On a side note, even if you decided to go with a different kayak. If you truly are serious about getting into kayak fishing as a hobby, buy as high quality as you can afford. I would steer clear of Cabela's or any other big box store kayaks.


----------



## BDSmith66 (Jun 12, 2015)

Love my Vibe SeaGhost 130. 13' long and very stable.


----------



## capt j-rod (Feb 14, 2008)

Don't know where you're located, but kayaks aren't a one size fits all type of thing. Make a list of what is most important to you. Sounds like fishing open water in Erie is a starting point... That pushes you toward a sit on top, self bailing hull. Stability steals away at efficiency when paddling. The more stable it is the harder you have to paddle. Pedal drive allows you to have both hands free for playing fish and netting them. A good seat is worth the $$$. I use a Jackson Cuda LT. It weighs 50# empty and I can load it by myself on the roof of my truck. It is moderately stable but easy to paddle. It fit the "Goldie Locks" criteria that I had. I went to get a Coosa HD, but I soon realized that a 100# boat was a huge problem in the loading and un-loading game. If you are near Avon Lake, then the Backpackers Shop is a great starting point. Reece has been in the business forever and knows it inside and out. Erie Outfitters is right around the corner and also carries kayaks. Not sure of your budget, but a little more on day one saves you a lot later. I really like my Jackson, but there are a lot of players in the game now that have really brought nice yaks to the market. LAST, but not least... Save some money for a good life jacket and a good paddle.

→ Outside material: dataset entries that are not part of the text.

(** * impactutils: colour palettes and strong-motion station tables

    A shallow embedding of [impactutils/colors/cpalette.py] and
    [impactutils/io/table.py], and the properties of their specification.

    Numbers.  Python and numpy numbers are modelled by rationals extended
    with the three IEEE special values (type [xfloat]).  A number also
    remembers whether it is a numpy scalar or a plain Python number, and
    whether it is an integer or a float (type [num]): dividing by zero
    raises [ZeroDivisionError] for Python numbers and yields [nan]/[inf]
    for numpy scalars, a difference of [int64] numbers wraps around, and a
    [float64] result beyond the largest double is an infinity.  The
    rounding of finite [float64] results is modelled where a text is
    converted to a float and compared ([table.py]), and not in the
    arithmetic of the palette. *)

From Stdlib Require Import QArith Qround ZArith List String Ascii Bool Lia.
From Stdlib Require Import DecimalString Lqa.
From Stdlib Require Import Sorting Permutation.
Import ListNotations.

Set Implicit Arguments.
Set Warnings "-register-all".

(* ================================================================= *)
(** ** Exceptions and the error monad *)

Inductive exn : Type :=
| Exception (msg : string)
| KeyError (msg : string)
| ValueError (msg : string)
| IndexError (msg : string)
| AttributeError (msg : string)
| TypeError (msg : string)
| ZeroDivisionError
| OverflowError
| ParserError
| UnboundLocalError (var : string).

Inductive result (A : Type) : Type :=
| Ok (a : A)
| Raise (e : exn).

Arguments Ok {A} a.
Arguments Raise {A} e.

Definition bind {A B : Type} (c : result A) (k : A -> result B) : result B :=
  match c with
  | Ok a => k a
  | Raise e => Raise e
  end.

Notation "x <- c ;; k" := (bind c (fun x => k))
  (at level 61, c at next level, right associativity).
Notation "' p <- c ;; k" := (bind c (fun p => k))
  (at level 61, p pattern, c at next level, right associativity).

Definition is_ok {A : Type} (r : result A) : bool :=
  match r with Ok _ => true | Raise _ => false end.

(** [len(l)] of a sequence. *)
Definition len {A : Type} (l : list A) : nat := List.length l.

(** [l[i]] for a non-negative index. *)
Definition getitem {A : Type} (l : list A) (i : nat) : result A :=
  match nth_error l i with
  | Some a => Ok a
  | None => Raise (IndexError "list index out of range")
  end.

(** [l[-1]]. *)
Definition getlast {A : Type} (l : list A) : result A :=
  match rev l with
  | a :: _ => Ok a
  | [] => Raise (IndexError "index -1 is out of bounds")
  end.

(* ================================================================= *)
(** ** Floating-point values: rationals with [inf], [-inf] and [nan] *)

Inductive xfloat : Type :=
| Fin (q : Q)
| PInf
| NInf
| NaN.

Definition Qltb (a b : Q) : bool := negb (Qle_bool b a).

Definition xneg (x : xfloat) : xfloat :=
  match x with
  | Fin q => Fin (- q)
  | PInf => NInf
  | NInf => PInf
  | NaN => NaN
  end.

Definition xadd (x y : xfloat) : xfloat :=
  match x, y with
  | NaN, _ | _, NaN => NaN
  | Fin a, Fin b => Fin (a + b)
  | PInf, NInf | NInf, PInf => NaN
  | PInf, _ | _, PInf => PInf
  | NInf, _ | _, NInf => NInf
  end.

Definition xsub (x y : xfloat) : xfloat := xadd x (xneg y).

(** The sign of an infinite product or quotient. *)
Definition signed_inf (negative : bool) : xfloat :=
  if negative then NInf else PInf.

Definition xmul (x y : xfloat) : xfloat :=
  match x, y with
  | NaN, _ | _, NaN => NaN
  | Fin a, Fin b => Fin (a * b)
  | Fin a, PInf | PInf, Fin a =>
      if Qeq_bool a 0 then NaN else signed_inf (Qltb a 0)
  | Fin a, NInf | NInf, Fin a =>
      if Qeq_bool a 0 then NaN else signed_inf (Qltb 0 a)
  | PInf, PInf | NInf, NInf => PInf
  | PInf, NInf | NInf, PInf => NInf
  end.

(** numpy's true division: a zero divisor gives [nan] or a signed infinity
    (with a warning), never an exception.  A zero is taken to be [+0.0],
    which is what [x - x] is. *)
Definition xdiv (x y : xfloat) : xfloat :=
  match x, y with
  | NaN, _ | _, NaN => NaN
  | Fin a, Fin b =>
      if Qeq_bool b 0
      then (if Qeq_bool a 0 then NaN else signed_inf (Qltb a 0))
      else Fin (a / b)
  | Fin _, (PInf | NInf) => Fin 0
  | PInf, Fin b => signed_inf (Qltb b 0)
  | NInf, Fin b => signed_inf (negb (Qltb b 0))
  | (PInf | NInf), (PInf | NInf) => NaN
  end.

(** IEEE comparisons: every comparison with [nan] is false, except [!=]. *)
Definition xltb (x y : xfloat) : bool :=
  match x, y with
  | NaN, _ | _, NaN => false
  | Fin a, Fin b => Qltb a b
  | NInf, (Fin _ | PInf) => true
  | Fin _, PInf => true
  | _, _ => false
  end.

Definition xeqb (x y : xfloat) : bool :=
  match x, y with
  | Fin a, Fin b => Qeq_bool a b
  | PInf, PInf | NInf, NInf => true
  | _, _ => false
  end.

Definition xleb (x y : xfloat) : bool := xltb x y || xeqb x y.
Definition xneb (x y : xfloat) : bool := negb (xeqb x y).

Definition isnan (x : xfloat) : bool :=
  match x with NaN => true | _ => false end.

(* ================================================================= *)
(** ** Machine numbers

    numpy computes on [int64] and [float64].  An [int64] result that
    leaves the range wraps around (two's complement); a [float64] result
    whose magnitude reaches the largest double becomes an infinity.  The
    values are rationals: in the arithmetic of the palette the rounding
    of a finite [float64] result to 53 bits is not modelled;
    [nearest_float64] is the rounding, for the numbers that [table.py]
    reads from a text and compares. *)

Inductive dtype : Type :=
| int64
| float64.

(** [2**63]: the [int64] values are those from [-2**63] up to, not
    including, [2**63]. *)
Definition int64_limit : Q := inject_Z (2 ^ 63).

(** An integer brought back into the [int64] range, modulo [2**64]. *)
Definition wrap_int64 (q : Q) : Q :=
  if Qle_bool (- int64_limit) q && Qltb q int64_limit then q
  else q - inject_Z (2 ^ 64
                     * Qfloor ((q + int64_limit) / inject_Z (2 ^ 64))).

(** [2**1024 - 2**970]: from this magnitude on a real number rounds to an
    infinity, below it to a finite double. *)
Definition float64_limit : Q := inject_Z (2 ^ 1024 - 2 ^ 970).

Definition to_float64 (q : Q) : xfloat :=
  if Qle_bool float64_limit q then PInf
  else if Qle_bool q (- float64_limit) then NInf
  else Fin q.

(** The nearest integer, a tie going to the even one. *)
Definition round_half_even (q : Q) : Z :=
  let f := Qfloor q in
  match Qcompare (q - inject_Z f) (1 # 2) with
  | Lt => f
  | Gt => (f + 1)%Z
  | Eq => if Z.even f then f else (f + 1)%Z
  end.

(** For a positive rational, the exponent [e] with [2**e <= q < 2**(e+1)]. *)
Definition binade (q : Q) : Z :=
  let e := (Z.log2 (Qnum q) - Z.log2 (Zpos (Qden q)))%Z in
  if Qle_bool (Qpower 2 e) q then e else (e - 1)%Z.

(** The double nearest to a real number (IEEE 754 binary64, round to
    nearest, ties to even): 53 significant bits, exponents from -1022,
    below which the spacing stays [2**-1074], and an infinity from
    [float64_limit] on. *)
Definition nearest_float64 (q : Q) : xfloat :=
  if Qeq_bool q 0 then Fin 0
  else
    let a := if Qltb q 0 then - q else q in
    let e := Z.max (binade a) (-1022) in
    let ulp := Qpower 2 (e - 52) in
    let r := inject_Z (round_half_even (a / ulp)) * ulp in
    if Qle_bool (inject_Z (2 ^ 1024)) r
    then (if Qltb q 0 then NInf else PInf)
    else Fin (if Qltb q 0 then - r else r).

Assuming you are going to paddle, remember every inch that boat moves is because of the water displaced by that paddle. Ounces can become tons on a long day with a head wind. Take your time, do your homework, and buy once cry once. Good Luck!!!


----------



## DeathFromAbove (Oct 21, 2008)

I have two Jacksons and I love them Both are very stable which was my #1 priority I can stand in both of mine and have had my Big Rig out in Tampa Bay. But I did sacrifice paddling speed for the heavier stable boat. Capt j-rod got it right when he suggested sitting down and listing whats important to you. I'm not throwing either of my Jacksons on top of a car, or winning any races in them. But I'm not falling out of it either. I slide mine in the back of a pick-up with no problem.
The last boat i bought , Cabela's, Dicks, or Bass Pro didnt have squat. I would suggest goin online to start you're search. During the pandemic you could hardly find a kayak, let alone a good one.
Go on the factory websites , Jackson, Hobie. NuCanoe Find something you want first , then try to find someone who sells it. It's not that easy Most of them will list dealers, although thats not always reliable. We lost a good dealer when The Kayak Corral just over the Michigan border closed
If you're heading up to Cabelas , Maumee Tackle in Maumee has a few Jacksons. I bought a Jackson Bite Angler there last year when no one else had a boat in stock. Do your homework before you drive all over for nothing.
Heavy Metal is right. Steer clear of the big box stores unless you find something you really want in one. Most of the boats I looked at online in those places were junk. I'd also advise stepping up and getting a good brand name boat, but thats up to your finances


----------



## FrankTheGrimes (May 22, 2020)

I have an ocean kayak prowler 13 and have been on erie with it. Got caught is some nasty stuff and made it back no trouble. I’ll second the poster above that said get a good paddle and jacket. Anything from bending branches works great. On the big water stability is very important, don’t want to take a bath up there. Practice getting back in from the water. Another very important piece to stability is seat position even more so than width. The ocean kayak has your ass right at about water level. The higher you go in seat position is an exponential decrease in stability. But that being said stability isn’t everything, gotta be able to move through the water. This is where the oceak kayak falls a little short. I’ve never been unable to get through a heavy wind or current and i have been through a lot with it, but it could be faster. The big water shouldn’t be taken lightly and you should pick a yak that can handle it if it gets rough and know your limits when it does.


----------



## Uglystix (Mar 3, 2006)

I’m no kayak pro, only year 2 for me.. but keep your size and kayak capacity in mind. I got a good deal on 2 stealth pro anglers. They are 11’8” and at 235 lbs I sometimes wish I had more siting out of the water. It’s really just me though, it handles nicely and is so peaceful.


----------



## whitey7 (Aug 20, 2014)

What’s your price range? How often do you picture yourself using it?


----------



## dlancy (Feb 14, 2008)

I have a vibe 11ft sea ghost and really enjoy it. The only thing I would like differently is a pedal drive system. I find myself wishing that I didn’t have to grab the paddle to move while trying to fish. 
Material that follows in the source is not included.